Neonatal stroke

Intracranial haemorrhage

Subarachnoid haemorrhage

Subarachnoid haemorrhage (SAH) arises as a result of either rupture of veins bridging the subarachnoid space or rupture of vessels within the leptomeningeal plexus. SAH is a very common finding at autopsy and does not necessarily indicate the presence of underlying brain injury. Large SAH is particularly likely in babies with coagulopathy. A large collection of clotted subarachnoid blood can cause a convex space-occupying lesion (convexity haemorrhage), usually over the temporal or occipital region with an adjacent parenchymal venous infarction.
Convulsions are the most common sign associated with SAH in the term infant and usually present in the first 24 hours of life. Blood is always present in the subarachnoid fluid on lumbar puncture. The prognosis for SAH is good unless there is an extensive convexity bleed.
Cranial ultrasound is unreliable method for diagnosing this condition.
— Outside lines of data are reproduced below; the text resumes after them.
Lemma read_program_ok pid (k' : kernel) :
  fs k' = fs k -> link k' = link k -> paging k' = add_process pid (paging k) -> 0 <= pid < 1000 ->
  read_program (inode_of (fs k) e) PROGRAM_START (size_of (fs k) (inode_of (fs k) e)) k' =
    Ok (Returned (size_of (fs k) (inode_of (fs k) e)),
        with_lib (set_mem (store_bytes (process_base pid + (PROGRAM_START - PROGRAM_PAGE)) c
                             (lib_mem (lib k'))) (lib k')) k').
Proof using Wfs Wpg Hpg.
  intros Ef El Ep Hpid. destruct Hpg as [_ _ Hino Hsz _].
  unfold PROGRAM_PAGE, USER_PAGE_SIZE, PROGRAM_START in *.
  set (a := process_base pid + (0x08048000 - 0x08000000)).
  assert (E1 : program_phys 0x08048000 (size_of (fs k) (inode_of (fs k) e)) k' = Ok (Returned a, k')).
  { unfold program_phys, PROGRAM_PAGE, USER_PAGE_SIZE. rewrite decide_True by lia.
    rewrite El, Ep, translate_add_process by (done || lia).
    rewrite decide_True by (unfold in_program_page; lia). done. }
  unfold read_program. kstep E1. kstep (gets_ok (fun k => k) k').
  assert (E2 : read_data (fs k') (inode_of (fs k) e) 0
      (load_bytes a (size_of (fs k) (inode_of (fs k) e)) (lib_mem (lib k')))
      (size_of (fs k) (inode_of (fs k) e)) = Ok (size_of (fs k) (inode_of (fs k) e), c)).
  { rewrite Ef. rewrite read_data_spec; try done.
    - rewrite decide_False by lia. unfold read_count. rewrite u32_id by lia.
      replace (Z.max 0 _) with (size_of (fs k) (inode_of (fs k) e)) by lia.
      change (Z.to_nat 0) with O. rewrite drop_0, take_ge by (rewrite contents_length; lia).
      by rewrite drop_ge, app_nil_r by (rewrite load_bytes_length; lia).
    - unfold uint32. lia.
    - rewrite load_bytes_length. unfold read_count. rewrite u32_id by lia. lia.
    - rewrite load_bytes_length. lia. }
  kstep (lift_ok _ _ k' E2). done.
Qed.
(** What a key does not touch: the other terminals' lines and modes, and the
    rest of the kernel. *)
Record kbd_frame (k k' : kernel) : Prop := {
  kf_rest : k' = with_kbd (kbd k') (with_save_buff (save_buff k') (with_lib (lib k') k));
  kf_term : curr_terminal (lib k') = curr_terminal (lib k);
  kf_others : forall u, 0 <= u < MAX_TERMINAL -> u <> curr_terminal (lib k) ->
    at_ (caps_shift_flag (kbd k')) u = at_ (caps_shift_flag (kbd k)) u /\
    at_ (buffer_index (kbd k')) u = at_ (buffer_index (kbd k)) u /\
    at_ (buffer (kbd k')) u = at_ (buffer (kbd k)) u /\
    at_ (save_buff k') u = at_ (save_buff k) u;
}.

Lemma row_of_line_length l : zlen l <= 127 -> length (row_of_line l) = 128%nat.
Proof. intros. unfold row_of_line. apply length_over. simpl. lia. Qed.

Lemma row_of_line_at l j : zlen l <= 127 -> 0 <= j < 128 ->
  at_ (row_of_line l) j = if decide (j < zlen l) then at_ l j else 0.
Proof.
  intros Hl Hj. unfold row_of_line. rewrite at_over by lia. case_decide; [done|].
  by apply at_replicate.
Qed.

Lemma row_ext r l : length r = 128%nat -> zlen l <= 127 ->
  (forall j, 0 <= j < 128 -> at_ r j = if decide (j < zlen l) then at_ l j else 0) -> r = row_of_line l.
Proof.
  intros Hr Hl Hat. apply at_ext; [by rewrite row_of_line_length|]. intros j Hj.
  rewrite Hat, row_of_line_at by lia. done.
Qed.

Lemma row_append l c : zlen l < 127 -> upd (row_of_line l) (zlen l) c = row_of_line (l ++ [c]).
Proof. intros Hl. unfold row_of_line. apply upd_over. simpl. lia. Qed.

Lemma row_erase l : 0 < zlen l <= 127 ->
  upd (row_of_line l) (zlen l - 1) 0 = row_of_line (take (length l - 1) l).
Proof.
  intros Hl. apply row_ext.
  - by rewrite length_upd, row_of_line_length by lia.
  - rewrite length_take. lia.
  - intros j Hj. rewrite at_upd by (rewrite ?row_of_line_length; lia).
    rewrite row_of_line_at, length_take by lia.
    repeat case_decide; try lia; try done. by rewrite at_take by lia.
Qed.

(** The loops that blank a row. *)
Lemma blank_row_loop (body : Z * list Z -> outcome (Z * list Z + list Z)) row :
  length row = 128%nat ->
  (forall i r, body (i, r) = if decide (i < 128) then r ← wr r i 0; mret (inl (i + 1, r)) else mret (inr r)) ->
  loop 129 body (0, row) = Ok (row_of_line []).
Proof.
  intros Hr Hb. apply wp_eq.
  apply (wp_loop (fun '(i, r) => 0 <= i <= 128 /\ length r = 128%nat /\ forall j, 0 <= j < i -> at_ r j = 0)
           (fun '(i, _) => Z.to_nat (128 - i))); [split; [lia|split; [done|intros; lia]]|lia|].
  intros [i r] (Hi & Hl & Hz). rewrite Hb. wp_step.
  - do 3 wp_step. split; [|lia]. split; [lia|].
    split; [by rewrite length_upd|]. intros j Hj. rewrite at_upd by lia.
    case_decide; [done|]. apply Hz. lia.
  - wp_step. apply row_ext; [done|simpl; lia|]. intros j Hj. rewrite Hz by lia. simpl.
    by rewrite decide_False by lia.
Qed.
Lemma clear_row_ok row : length row = 128%nat -> clear_row row = Ok (row_of_line []).
Proof. intros. by apply blank_row_loop. Qed.
Lemma clean_row_ok row : length row = 128%nat -> clean_row row = Ok (row_of_line []).
Proof. intros. by apply blank_row_loop. Qed.

Lemma fill_row_ok l n : zlen l <= 127 -> n = zlen l ->
  fill_row (row_of_line []) (row_of_line l) n = Ok (row_of_line l).
Proof.
  intros Hl ->. apply wp_eq. unfold fill_row, TERM_BUFF_SIZE.
  apply (wp_loop (fun '(i, r) => 0 <= i <= zlen l /\ r = row_of_line (take (Z.to_nat i) l))
           (fun '(i, _) => Z.to_nat (zlen l - i))); [split; [lia|done]|lia|].
  intros [i r] [Hi ->]. wp_step.
  - wp_step. rewrite rd_ok by (rewrite row_of_line_length; lia). wp_step. wp_step.
    rewrite row_of_line_at, decide_True by lia.
    rewrite wr_ok by (rewrite row_of_line_length; rewrite ?length_take; lia). do 2 wp_step.
    split; [|lia]. split; [lia|]. rewrite take_snoc by lia.
    rewrite <- row_append by (rewrite length_take; lia). f_equal. rewrite length_take. lia.
  - wp_step. by rewrite take_ge by lia.
Qed.

Lemma frame_refl k : kbd_frame k k.
Proof. constructor; [by destruct k|done|done]. Qed.
Lemma frame_lib s k : curr_terminal s = curr_terminal (lib k) -> kbd_frame k (with_lib s k).
Proof. intros. constructor; [by destruct k|done|done]. Qed.
Lemma rest_kbd x k : with_kbd x k = with_kbd x (with_save_buff (save_buff k) (with_lib (lib k) k)).
Proof. by destruct k. Qed.

(** * Reading and writing the current terminal's fields *)
Section fields.
Variables (k : kernel) (e : edit).
Hypothesis Rep : kbd_rep k e.
Abbreviation t := (curr_terminal (lib k)).

Lemma kget {A} (f : kbd_state -> list A) `{Inhabited A} : length (f (kbd k)) = Z.to_nat MAX_TERMINAL ->
  (t ← curr_term; s ← gets kbd; lift (rd (f s) t)) k = Ok (Returned (at_ (f (kbd k)) t), k).
Proof using All.
  intros Hl. destruct Rep. unfold MAX_TERMINAL in *.
  kstep (gets_ok (fun k => curr_terminal (lib k)) k). kstep (gets_ok kbd k).
  unfold lift. by rewrite rd_ok by lia.
Qed.

Lemma curr_mode_ok : curr_mode k = Ok (Returned (mode_of (e_shift e) (e_caps e)), k).
Proof using All. unfold curr_mode. rewrite (kget caps_shift_flag) by apply Rep. by rewrite (kr_mode _ _ Rep). Qed.
Lemma curr_index_ok : curr_index k = Ok (Returned (zlen (e_line e)), k).
Proof using All. unfold curr_index. rewrite (kget buffer_index) by apply Rep. by rewrite (kr_index _ _ Rep). Qed.
Lemma curr_row_ok : curr_row k = Ok (Returned (row_of_line (e_line e)), k).
Proof using All. unfold curr_row. rewrite (kget buffer) by apply Rep. by rewrite (kr_row _ _ Rep). Qed.

Definition put_mode (v : Z) : kernel :=
  with_kbd (kb_modes (upd (caps_shift_flag (kbd k)) t v) (kbd k)) k.
Lemma set_mode_ok v : set_mode v k = Ok (Returned tt, put_mode v).
Proof using All.
  destruct Rep. unfold MAX_TERMINAL in *. unfold set_mode.
  kstep (gets_ok (fun k => curr_terminal (lib k)) k). kstep (gets_ok kbd k).
  assert (E : wr (caps_shift_flag (kbd k)) t v = Ok (upd (caps_shift_flag (kbd k)) t v)) by (apply wr_ok; lia).
  by kstep (lift_ok _ _ k E).
Qed.

Definition put_line (l : list Z) : kernel :=
  with_kbd (kb_line (upd (buffer_index (kbd k)) t (zlen l)) (upd (buffer (kbd k)) t (row_of_line l)) (kbd k)) k.
Lemma set_line_ok l n row : n = zlen l -> row = row_of_line l ->
  set_line n row k = Ok (Returned tt, put_line l).
Proof using All.
  intros -> ->. destruct Rep. unfold MAX_TERMINAL in *. unfold set_line.
  kstep (gets_ok (fun k => curr_terminal (lib k)) k). kstep (gets_ok kbd k).
  assert (E1 : wr (buffer_index (kbd k)) t (zlen l) = Ok (upd (buffer_index (kbd k)) t (zlen l))) by (apply wr_ok; lia).
  kstep (lift_ok _ _ k E1).
  assert (E2 : wr (buffer (kbd k)) t (row_of_line l) = Ok (upd (buffer (kbd k)) t (row_of_line l))) by (apply wr_ok; lia).
  by kstep (lift_ok _ _ k E2).
Qed.


Lemma rep_mode s c : kbd_rep (put_mode (mode_of s c)) (set_shift_caps s c e) /\ kbd_frame k (put_mode (mode_of s c)).
Proof using All.
  destruct Rep. unfold MAX_TERMINAL in *. split.
  - constructor; simpl; rewrite ?length_upd; try done. by rewrite at_upd_eq by lia.
  - constructor; [refine (rest_kbd _ k)|done|]. unfold MAX_TERMINAL. intros u Hu Hne. simpl.
    by rewrite at_upd_ne by lia.
Qed.

Lemma rep_line l : zlen l <= 127 -> kbd_rep (put_line l) (edit_line l e) /\ kbd_frame k (put_line l).
Proof using All.
  intros Hl. destruct Rep. unfold MAX_TERMINAL in *. split.
  - constructor; simpl; rewrite ?length_upd; try done; by rewrite at_upd_eq by lia.
  - constructor; [refine (rest_kbd _ k)|done|]. unfold MAX_TERMINAL. intros u Hu Hne. simpl.
    by rewrite !at_upd_ne by lia.
Qed.
End fields.

(** The console does not disturb the keyboard. *)
Lemma rep_with_lib k e s x : con_spec (lib k) s x -> kbd_rep k e ->
  kbd_rep (with_lib s k) e /\ kbd_frame k (with_lib s k).
Proof.
  intros [_ Hf _] Rep. pose proof (fr_curr _ _ Hf) as Hc. destruct Rep. split.
  - constructor; simpl; rewrite ?Hc; done.
  - constructor; [by destruct k|done|done].
Qed.

Lemma kbd_frame_trans k1 k2 k3 : kbd_frame k1 k2 -> kbd_frame k2 k3 -> kbd_frame k1 k3.
Proof.
  intros [R1 T1 O1] [R2 T2 O2]. constructor; [|congruence|].
  - rewrite R2, R1. by destruct k3.
  - intros u Hu Hne. destruct (O1 u Hu Hne) as (A & B & C & D).
    destruct (O2 u Hu ltac:(congruence)) as (A' & B' & C' & D').
    rewrite A', B', C', D'. done.
Qed.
Diagnosis is made by CT or MRI.


Subdural haemorrhage

Subdural haemorrhage (SDH) arises as a result of rupture of bridging veins, tearing of dural membranes or laceration of the dura from skull displacement. SDH is particularly associated with vacuum extraction.
Clinical signs include tense fontanelle, , hypotonia and lethargy; symptoms related to posterior fossa injury include apnoea, irregular sighing respiration, fixed bradycardia, opisthotonus and skewed deviation of the eyes. Seizures may not be prominent in subtentorial bleeds. SDH’s are also most reliably detected on CT or MRI scanning.



Most cases of SDH do not require active management of the haemotoma; neurosurgical intervention depends on the size and position of the lesion and whether the baby shows clinical signs of brainstem compression or obstruction to CSF outflow.


Cerebral artery infarction

This may be detected within the first few days of life and is an important cause of neonatal seizures. The most characteristic appearance is a large unilateral echodense region extending from the periventricular region to the cortex. It is localised to one of the cerebral artery distribution regions (most commonly the middle cerebral artery region). Over the next few weeks the echodensity becomes less obvious and multiple cysts may appear within the infarcted region. If multifocal infarction has occurred, several discrete areas of increased parenchymal echodensities may be observed.